:: Exercise ::
Each line from the one holding "as [|Hgt]; [done|]." to the end of the data below must be output verbatim, with no other lines.

─── Exercise materials ───

(** X21. The admin commands refuse everyone else: a caller who is not
    in the list of admin ids, is not the owner of the guild and holds no
    admin role (outside a guild roles do not count) gets the
    no-permission reply from [give_xp], [set_hp], [reset_user] and
    [newday], and the store is left as it is. The owner of the guild
    and the listed ids are always admins. *)
Theorem admin_commands_refuse_others (config : AdminConfig) (ctx : Ctx) :
  (author_id ctx ∉ admin_user_ids config →
   guild_owner_id ctx ≠ Some (author_id ctx) →
   (guild_owner_id ctx = None
    ∨ ∀ role, role ∈ author_roles ctx → role ∉ admin_roles config) →
   is_admin config ctx = false
   ∧ ∀ w member_id member_name n,
       give_xp config ctx member_id member_name n w = (Ok NoPermission, w)
       ∧ set_hp config ctx member_id member_name n w = (Ok NoPermission, w)
       ∧ Admin.reset_user config ctx member_id w = (Ok NoPermission, w)
       ∧ force_new_day config ctx w = (Ok NoPermission, w))
  ∧ (guild_owner_id ctx = Some (author_id ctx) → is_admin config ctx = true)
  ∧ (author_id ctx ∈ admin_user_ids config → is_admin config ctx = true).
Proof.
  split; [|split].
  - intros Hids Howner Hroles.
    assert (is_admin config ctx = false) as Hadmin.
    { unfold is_admin.
      rewrite (bool_decide_eq_false_2 (author_id ctx ∈ _)) by done.
      rewrite (bool_decide_eq_false_2 (guild_owner_id ctx = Some _)) by done.
      destruct Hroles as [Hguild|Hroles].
      - rewrite Hguild.
        by rewrite (bool_decide_eq_false_2 (is_Some None))
          by (intros [? [=]]).
      - replace (existsb _ _) with false; [by rewrite andb_false_r|].
        symmetry. apply not_true_is_false. intros Hex.
        apply existsb_exists in Hex as (role & Hin & Hrole).
        apply bool_decide_eq_true in Hrole.
        apply (Hroles role); [by apply list_elem_of_In|done]. }
    split; [done|]. intros w member_id member_name n.
    unfold give_xp, set_hp, Admin.reset_user, force_new_day.
    by rewrite Hadmin.
  - intros Howner. unfold is_admin.
    rewrite (bool_decide_eq_true_2 (guild_owner_id ctx = Some _)) by done.
    destruct (_ && _); [done|]. by destruct (bool_decide (author_id ctx ∈ _)).
  - intros Hids. unfold is_admin.
    rewrite (bool_decide_eq_true_2 (author_id ctx ∈ _)) by done.
    by destruct (_ && _).
Qed.

Lemma admin_commands_refuse_others_witness :
  let config := mkAdminConfig ["Mod"] [9] in
  let ctx := mkCtx None 1 7 "ann" ["Mod"] None in
  (author_id ctx ∉ admin_user_ids config)
  ∧ is_admin config ctx = false
  ∧ give_xp config ctx 7 "ann" 1000 Sample.w_gap = (Ok NoPermission, Sample.w_gap).
Proof.
  intros config ctx.
  assert (author_id ctx ∉ admin_user_ids config) as Hids.
  { intros Hin. apply list_elem_of_singleton in Hin. discriminate. }
  split; [exact Hids|].
  destruct (proj1 (admin_commands_refuse_others config ctx) Hids
              ltac:(discriminate) (or_introl eq_refl)) as [Hadmin Hrefuse].
  split; [exact Hadmin|].
  exact (proj1 (Hrefuse Sample.w_gap 7 "ann" 1000)).
Defined.

End CommandExtras.

(** ** Class tiers *)

Module TierExtras.
Import Curve Db Bot.

Lemma enumerate_snoc (tiers : list Tier) (t : Tier) :
  zip (seq 0 (length (tiers ++ [t]))) (tiers ++ [t])
  = zip (seq 0 (length tiers)) tiers ++ [(length tiers, t)].
Proof.
  rewrite length_app. cbn [length]. rewrite seq_app. cbn [seq Nat.add].
  by rewrite zip_with_app by (by rewrite length_seq).
Qed.

Lemma tier_index_loop_snoc level tiers t :
  tier_index_loop level (tiers ++ [t])
  = if bool_decide (tier_level t ≤ level) then length tiers
    else tier_index_loop level tiers.
Proof.
  unfold tier_index_loop. by rewrite enumerate_snoc, foldl_app.
Qed.

(** The index left by the loop: the last tier whose threshold is
    reached, or 0 when none is. *)
Lemma tier_index_loop_spec level tiers :
  let i := tier_index_loop level tiers in
  (tiers ≠ [] → (i < length tiers)%nat)
  ∧ (∀ j t, (i < j)%nat → tiers !! j = Some t → level < tier_level t)
  ∧ (i = 0%nat ∨ ∃ t, tiers !! i = Some t ∧ tier_level t ≤ level).
Proof.
  induction tiers as [|t tiers IH] using rev_ind.
  - cbn. split; [done|]. split; [|by left]. intros j t _ Hj. done.
  - cbv zeta. rewrite tier_index_loop_snoc, length_app. cbn [length].
    destruct IH as (Hlt & Hafter & Hreached).
    case_bool_decide as Ht.
    + split; [lia|]. split.
      * intros j t' Hj Hlookup. apply lookup_lt_Some in Hlookup.
        rewrite length_app in Hlookup. cbn in Hlookup. lia.
      * destruct tiers as [|t0 tiers']; [by left|]. right. exists t.
        split; [|done]. by rewrite lookup_app_r, Nat.sub_diag.
    + split; [|split].
      * intros _. destruct tiers as [|t0 tiers']; [cbn; lia|].
        specialize (Hlt ltac:(done)). lia.
      * intros j t' Hj Hlookup.
        destruct (decide (j < length tiers)%nat) as [Hin|Hout].
        -- rewrite lookup_app_l in Hlookup by done. by eapply Hafter.
        -- rewrite lookup_app_r in Hlookup by lia.
           destruct (j - length tiers)%nat as [|k] eqn:Hk; [|done].
           injection Hlookup as <-. lia.
      * destruct Hreached as [->|(t' & Hlookup & Hle)]; [by left|].
        right. exists t'. split; [|done].
        rewrite lookup_app_l; [done|]. by eapply lookup_lt_Some.
Qed.

(** X22. [get_class_tier_name] for a class of [CLASSES] at level 3 or
    more: with a non-empty list of tiers it returns the name and emoji
    of the tier it numbers, the number lies between 1 and the number of
    tiers, every later tier has a threshold above the level, and the
    tier itself has its threshold reached unless it is the first one
    (which is also returned below its own threshold); with an empty list
    of tiers the lookup fails. Below level 3, without a class and for
    [peasant] the answer is the peasant tier 1, and for a class missing
    from [CLASSES] the unknown tier 1. *)
Theorem class_tier_is_last_reached
    (CLASSES : gmap string (list Tier)) (c : string) (level : Z)
    (tiers : list Tier) :
  (c ≠ "" → c ≠ "peasant" → 3 ≤ level → CLASSES !! c = Some tiers →
     (tiers = [] → get_class_tier_name CLASSES (Some c) level = None)
     ∧ (tiers ≠ [] →
        ∃ (i : nat) t,
          tiers !! i = Some t
          ∧ get_class_tier_name CLASSES (Some c) level
            = Some (mkTierInfo (tier_name t) (tier_emoji t) (Z.of_nat i + 1))
          ∧ 1 ≤ Z.of_nat i + 1 ≤ Z.of_nat (length tiers)
          ∧ (∀ j t', (i < j)%nat → tiers !! j = Some t' → level < tier_level t')
          ∧ (i = 0%nat ∨ tier_level t ≤ level)))
  ∧ (level < 3 ∨ c = "" ∨ c = "peasant" →
     get_class_tier_name CLASSES (Some c) level
     = Some (mkTierInfo "Peasant" "👤" 1))
  ∧ get_class_tier_name CLASSES None level = Some (mkTierInfo "Peasant" "👤" 1)
  ∧ (c ≠ "" → c ≠ "peasant" → 3 ≤ level → CLASSES !! c = None →
     get_class_tier_name CLASSES (Some c) level
     = Some (mkTierInfo "Unknown" "❓" 1)).
Proof.
  assert (∀ X : option (list Tier),
            c ≠ "" → c ≠ "peasant" → 3 ≤ level → CLASSES !! c = X →
            get_class_tier_name CLASSES (Some c) level
            = match X with
              | None => Some (mkTierInfo "Unknown" "❓" 1)
              | Some tiers =>
                  tier_info ← tiers !! tier_index_loop level tiers;
                  Some (mkTierInfo (tier_name tier_info) (tier_emoji tier_info)
                          (Z.of_nat (tier_index_loop level tiers) + 1))
              end) as Hrun.
  { intros X Hne Hpeasant Hlevel Hlookup. unfold get_class_tier_name.
    cbn [truthy mbind option_bind]. rewrite Hlookup.
    rewrite (bool_decide_eq_false_2 (c = "")) by done.
    rewrite (bool_decide_eq_false_2 (Some c = Some "peasant")) by congruence.
    by rewrite (bool_decide_eq_false_2 (level < 3)) by lia. }
  split; [|split; [|split]].
  - intros Hne Hpeasant Hlevel Hlookup.
    rewrite (Hrun (Some tiers)) by done. split.
    + intros ->. reflexivity.
    + intros Hnonempty.
      destruct (tier_index_loop_spec level tiers) as (Hlt & Hafter & Hreached).
      specialize (Hlt Hnonempty).
      destruct (lookup_lt_is_Some_2 tiers _ Hlt) as [t Ht].
      exists (tier_index_loop level tiers), t.
      split; [done|]. split; [by rewrite Ht|]. split; [lia|].
      split; [done|].
      destruct Hreached as [?|(t' & Ht' & Hle)]; [by left|].
      right. congruence.
  - intros Hcase. unfold get_class_tier_name.
    destruct Hcase as [Hlt|[->| ->]].
    + rewrite (bool_decide_eq_true_2 (level < 3)) by done.
      by rewrite !orb_true_r.
    + done.
    + done.
  - done.
  - intros Hne Hpeasant Hlevel Hlookup. by rewrite (Hrun None).
Qed.

Lemma class_tier_is_last_reached_witness :
  let tiers := [mkTier "Acolyte" "a" 3; mkTier "Keeper" "k" 16;
                mkTier "Sage" "s" 36] in
  let CLASSES : gmap string (list Tier) := {[ "joy_keeper" := tiers ]} in
  3 ≤ 20
  ∧ tiers ≠ []
  ∧ ∃ (i : nat) t,
      tiers !! i = Some t
      ∧ get_class_tier_name CLASSES (Some "joy_keeper") 20
        = Some (mkTierInfo (tier_name t) (tier_emoji t) (Z.of_nat i + 1))
      ∧ 1 ≤ Z.of_nat i + 1 ≤ 3.
Proof.
  intros tiers CLASSES. split; [lia|]. split; [discriminate|].
  destruct (proj1 (class_tier_is_last_reached CLASSES "joy_keeper" 20 tiers)
              ltac:(discriminate) ltac:(discriminate) ltac:(lia) eq_refl)
    as [_ Hsome].
  destruct (Hsome ltac:(discriminate)) as (i & t & Ht & Hrun & Hrange & _).
  exists i, t. split; [exact Ht|]. split; [exact Hrun | exact Hrange].
Defined.

(** X23. The tier number never drops when the level rises, whatever
    the order of the thresholds in the list. *)
Theorem class_tier_monotone_in_level (tiers : list Tier) (level level' : Z) :
  level ≤ level' →
  (tier_index_loop level tiers ≤ tier_index_loop level' tiers)%nat.
Proof.
  intros Hle.
  destruct (tier_index_loop_spec level tiers) as (_ & _ & Hreached).
  destruct (tier_index_loop_spec level' tiers) as (_ & Hafter' & _).
  destruct Hreached as [->|(t & Ht & Hlevel)]; [lia|].
  destruct (decide (tier_index_loop level tiers
                    ≤ tier_index_loop level' tiers)%nat) as [|Hgt]; [done|].
  assert (level' < tier_level t) by (eapply Hafter'; [|exact Ht]; lia). lia.
Qed.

───

:: Answer space ::
                    ≤ tier_index_loop level' tiers)%nat) as [|Hgt]; [done|].
  assert (level' < tier_level t) by (eapply Hafter'; [|exact Ht]; lia). lia.
Qed.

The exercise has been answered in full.